Recently developed artificial intelligence (AI) models are capable of many impressive feats, including recognizing images and producing human-like language. But just because an AI can behave like humans doesn’t mean it can think or understand like humans.
As a researcher studying how humans understand and reason about the world, I think it is important to emphasize the way AI systems “think” and that learning is fundamentally different from how humans do. There are – and we have a long way to go before AI really thinks so. We.
a widespread misconception
The development of AI has created systems that can perform very human behavior. language model GPT-3 can produce text that is often indistinguishable from human speech. another model, Palmcan devise explanations for jokes he’s never made seen before,
Recently, a general-purpose AI known as Gato has been developed which do hundreds of jobs, which includes captioning images, answering questions, playing Atari video games, and even controlling a robot arm to stack blocks. And DALL-E is a system that has been trained to create modified images and artwork from text descriptions.
These breakthroughs have made some bold claims about the potential of such AI, and what it can tell us about human intelligence.
For example, Nando de Freitas, a researcher at Google’s AI company DeepMind, argues that scaling up existing models would be enough to produce human-scale artificial intelligence. others have echoed this scene.
In all the excitement, it’s easy to assume that human-like behavior means human-like understanding. But there are several important differences between how AI and how humans think and learn.
neural nets vs human brain
Made from the most recent AI artificial neural networks, or “nerve nets” for short. The term “nerve” is used because these networks are inspired by the human brain, in which billions of cells called neurons form complex webs of connections with each other, processing information as they fire signals back and forth. .
Neural nets are a highly simplified version of biology. A real neuron is replaced by a simple node, and the strength of the connections between nodes is represented by a number called “weight”.
With enough connected nodes in enough layers, neural nets can be trained to recognize patterns and evengeneralization“To stimuli that are similar (but not identical) to those observed previously. Simply, generalization refers to the ability of an AI system to take what it has learned from some data and apply it to new data.
Being able to identify features, recognize patterns, and generalize from results is central to the success of neural nets – and mimics the techniques used by humans for such tasks. Nevertheless there are important differences.
Neural nets are usually “trained by”supervised learningThey are therefore presented with a single input and several instances of the desired output, and then gradually the connection weights are adjusted until the network “learns” to produce the desired output.
To learn a language task, a neural net can be presented with one sentence at a time, and will gradually learn to predict the next word in the sequence.
This is very different from the way humans learn in general. Much of human learning is “unsupervised”, meaning that we are not explicitly told what is the “correct” response to a given stimulus. We have to do this work ourselves.

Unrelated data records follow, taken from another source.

(** * phase9_runner: time-decayed aggregation of application outcomes

    A shallow embedding of [phase9_runner.py].  Floating-point numbers are
    idealised as real numbers; a pandas column is a list of cells; a Python
    dict is an association list in insertion order; exceptions are an error
    result; the file system is an explicit state. *)

From Stdlib Require Import Reals Lra Lia ZArith List String Ascii Bool Permutation Sorted.
Import ListNotations.

Open Scope string_scope.
Open Scope R_scope.

(** ** Values of a numeric column

    A cell of [days_since_apply] is either Python's [None] (object column),
    the float NaN, or a number. *)
Inductive num : Type :=
  | PyNone
  | NaN
  | Num (r : R).

(** ** Constants (lines 49-73) *)

Definition HALF_LIFE_DAYS : R := 60.
Definition LAMBDA : R := ln 2 / HALF_LIFE_DAYS.

Definition STAGE_SCORES : list (string * Z) :=
  [ ("Auto_Rejected", 0%Z); ("Rejected_No_Response", 0%Z);
    ("Recruiter_Screen", 1%Z); ("Hiring_Manager", 2%Z);
    ("Final_Round", 3%Z); ("Offer", 4%Z) ].

Definition FAILURE_MODES : list string :=
  [ "ELIGIBILITY_GATE"; "ATS_PACKAGING"; "DOMAIN_MISMATCH"; "TOOLING_GAP";
    "SENIORITY_MISMATCH"; "WEAK_EVIDENCE"; "EXTERNAL_NOISE"; "UNKNOWN" ].

(** ** Decay model (lines 76-83)

    Over the reals [exp] never reaches 0, while [math.exp] underflows to
    0.0 from about 64,600 days on and is constant within rounding; nothing
    below relies on a weight being strictly positive or strictly
    decreasing. *)

Definition compute_weight (days_since_apply : num) : R :=
  match days_since_apply with
  | PyNone => 0
  | NaN => 0
  | Num d => if Rlt_dec d 0 then 1 else exp (- LAMBDA * d)
  end.

(** ** Text helpers

    [strip] is Python's [str.strip()] on ASCII text: it removes the white
    space characters (codes 9-13, 28-32) at both ends. *)

Definition is_space (c : ascii) : bool :=
  let n := nat_of_ascii c in
  ((9 <=? n) && (n <=? 13) || (28 <=? n) && (n <=? 32))%nat.

Fixpoint lstrip (s : string) : string :=
  match s with
  | EmptyString => EmptyString
  | String c t => if is_space c then lstrip t else s
  end.

Fixpoint rstrip (s : string) : string :=
  match s with
  | EmptyString => EmptyString
  | String c t =>
      match rstrip t with
      | EmptyString => if is_space c then EmptyString else String c EmptyString
      | t' => String c t'
      end
  end.

Definition strip (s : string) : string := rstrip (lstrip s).

Definition in_list (x : string) (l : list string) : bool :=
  existsb (String.eqb x) l.

(** ** The raw table

    [pd.read_csv(path, dtype=str)] yields a frame whose cells are text or
    missing (NaN).  Every row has one cell per column. *)

Inductive cell : Type :=
  | NA
  | Str (s : string).

Record DataFrame : Type := {
  columns : list string;
  rows : list (list cell)
}.

Definition isnull (c : cell) : bool :=
  match c with NA => true | Str _ => false end.

(** [str(x)] of a cell: the missing value prints as [nan]. *)
Definition py_str (c : cell) : string :=
  match c with NA => "nan" | Str s => s end.

(** [fillna(v)] on a text column: the cell's text, or [v] where it is missing. *)
Definition fillna (v : string) (c : cell) : string :=
  match c with NA => v | Str s => s end.

Definition cell_eqb (a b : cell) : bool :=
  match a, b with
  | NA, NA => false  (* NaN compares unequal to everything *)
  | Str s, Str t => String.eqb s t
  | _, _ => false
  end.

(** Element-wise [+] of text columns: a missing operand gives a missing result. *)
Definition cell_add (a b : cell) : cell :=
  match a, b with
  | Str s, Str t => Str (s ++ t)
  | _, _ => NA
  end.

Fixpoint index_of (name : string) (cols : list string) : option nat :=
  match cols with
  | [] => None
  | c :: t => if String.eqb c name then Some O
              else option_map S (index_of name t)
  end.

(** [name in df.columns] *)
Definition has_column (df : DataFrame) (name : string) : bool :=
  in_list name (columns df).

(** [df.get(name)]: the column, or [None] when there is no such column. *)
Definition df_get (df : DataFrame) (name : string) : option (list cell) :=
  match index_of name (columns df) with
  | Some i => Some (map (fun r => nth i r NA) (rows df))
  | None => None
  end.

(** [len(df)] *)
Definition df_len (df : DataFrame) : nat := List.length (rows df).


(** Line 105: [df.columns = [col.strip() for col in df.columns]] *)
Definition strip_columns (df : DataFrame) : DataFrame :=
  {| columns := map strip (columns df); rows := rows df |}.

Fixpoint zip_with {A B C : Type} (f : A -> B -> C) (l1 : list A) (l2 : list B) : list C :=
  match l1, l2 with
  | a :: t1, b :: t2 => f a b :: zip_with f t1 t2
  | _, _ => []
  end.

(** ** Dates

    A [datetime.date] and the two operations the program uses on it: the
    day number behind date subtraction, and [isoformat()]. *)

Record date : Type := { year : Z; month : Z; day : Z }.

Definition is_leap (y : Z) : bool :=
  ((y mod 4 =? 0) && (negb (y mod 100 =? 0) || (y mod 400 =? 0)))%Z.

Definition days_before_year (y : Z) : Z :=
  let p := (y - 1)%Z in (p * 365 + p / 4 - p / 100 + p / 400)%Z.

Definition days_in_month (y m : Z) : Z :=
  (if m =? 2 then (if is_leap y then 29 else 28)
   else if (m =? 4) || (m =? 6) || (m =? 9) || (m =? 11) then 30 else 31)%Z.

Fixpoint days_before_month_aux (y : Z) (m : nat) : Z :=
  match m with
  | O => 0%Z
  | S k => (days_before_month_aux y k + days_in_month y (Z.of_nat (S k)))%Z
  end.

Definition days_before_month (y m : Z) : Z :=
  days_before_month_aux y (Z.to_nat (m - 1)).

Definition toordinal (d : date) : Z :=
  (days_before_year (year d) + days_before_month (year d) (month d) + day d)%Z.

Definition digit (n : Z) : ascii := ascii_of_nat (48 + Z.to_nat (n mod 10)).

Definition dec2 (n : Z) : string :=
  String (digit (n / 10)) (String (digit n) EmptyString).

Definition dec4 (n : Z) : string :=
  String (digit (n / 1000)) (String (digit (n / 100)) (dec2 n)).

(** [d.isoformat()], the text YYYY-MM-DD. *)
Definition isoformat (d : date) : string :=
  dec4 (year d) ++ "-" ++ dec2 (month d) ++ "-" ++ dec2 (day d).

(** The plain YYYY-MM-DD reading of [fromisoformat], used to run the
    program on concrete tables. *)

Definition digit_val (c : ascii) : option Z :=
  let n := nat_of_ascii c in
  if ((48 <=? n) && (n <=? 57))%nat then Some (Z.of_nat (n - 48)) else None.

Fixpoint digits_val (s : string) (acc : Z) : option Z :=
  match s with
  | EmptyString => Some acc
  | String c t =>
      match digit_val c with
      | Some v => digits_val t (acc * 10 + v)%Z
      | None => None
      end
  end.

Definition iso_date (s : string) : option date :=
  if negb (String.length s =? 10)%nat then None else
  if negb (String.eqb (substring 4 1 s) "-" && String.eqb (substring 7 1 s) "-") then None else
  match digits_val (substring 0 4 s) 0, digits_val (substring 5 2 s) 0,
        digits_val (substring 8 2 s) 0 with
  | Some y, Some m, Some d =>
      if ((1 <=? y) && (1 <=? m) && (m <=? 12) && (1 <=? d) && (d <=? days_in_month y m))%Z
      then Some {| year := y; month := m; day := d |}
      else None
  | _, _, _ => None
  end.

(** A reader of unsigned decimal integers, used to run [pd.to_numeric] on
    concrete tables. *)
Definition int_literal (s : string) : option R :=
  match s with
  | EmptyString => None
  | _ => option_map IZR (digits_val s 0)
  end.

(** ** Exceptions and results *)

Inductive exn : Type :=
  | AttributeError      (* calling [.apply] on [None], line 110 *)
  | TypeError           (* comparing a text with a number, line 220 *)
  | FileNotFoundError
  | FileExistsError
  | IsADirectoryError
  | NotADirectoryError.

For example, children are not instructed how to speak, but are taught a . learn through complex process Exposure to adult speech, imitation and reaction.
Another difference is the large scale of data used to train the AI. The GPT-3 model was trained 400 billion words, mostly taken from the Internet. It would take about 4,000 years for a human to read this much text at 150 words per minute.
Such calculations suggest that humans cannot possibly learn like an AI. We have to make more efficient use of small amounts of data.
Neural nets can learn in ways we can’t
Another more fundamental difference relates to the way neural nets learn. To match a stimulus with a desired response, neural nets use an algorithm called “backpropagation” to pass errors backward through the network, allowing the weights to be adjusted accurately.
Some researchers have proposed variations Backpropagation can be used by the brain, but there is no evidence yet that the human brain can use such learning methods.
Instead, humans learn by making structured mental concepts, in which many different properties and associations are linked together. For example, our concept of “banana” includes its size, yellow colour, knowledge of its being a fruit, how to hold it, etc.
As far as we know, AI systems do not form conceptual knowledge in this way. They rely solely on extracting complex statistical associations from their training data, and then applying these in similar contexts.
Efforts are underway to create AI that Combines different types of input (such as images and text) – but it remains to be seen whether this will be enough for these models to learn the same kinds of rich mental representations that humans use to understand the world.
We still don’t know much about how humans learn, understand and reason. However, what we do know indicates that humans perform these tasks very differently to AI systems.
for example, Many researchers believe Before we can build machines that think and learn like humans, we’ll need new approaches and more fundamental insight into how the human brain works.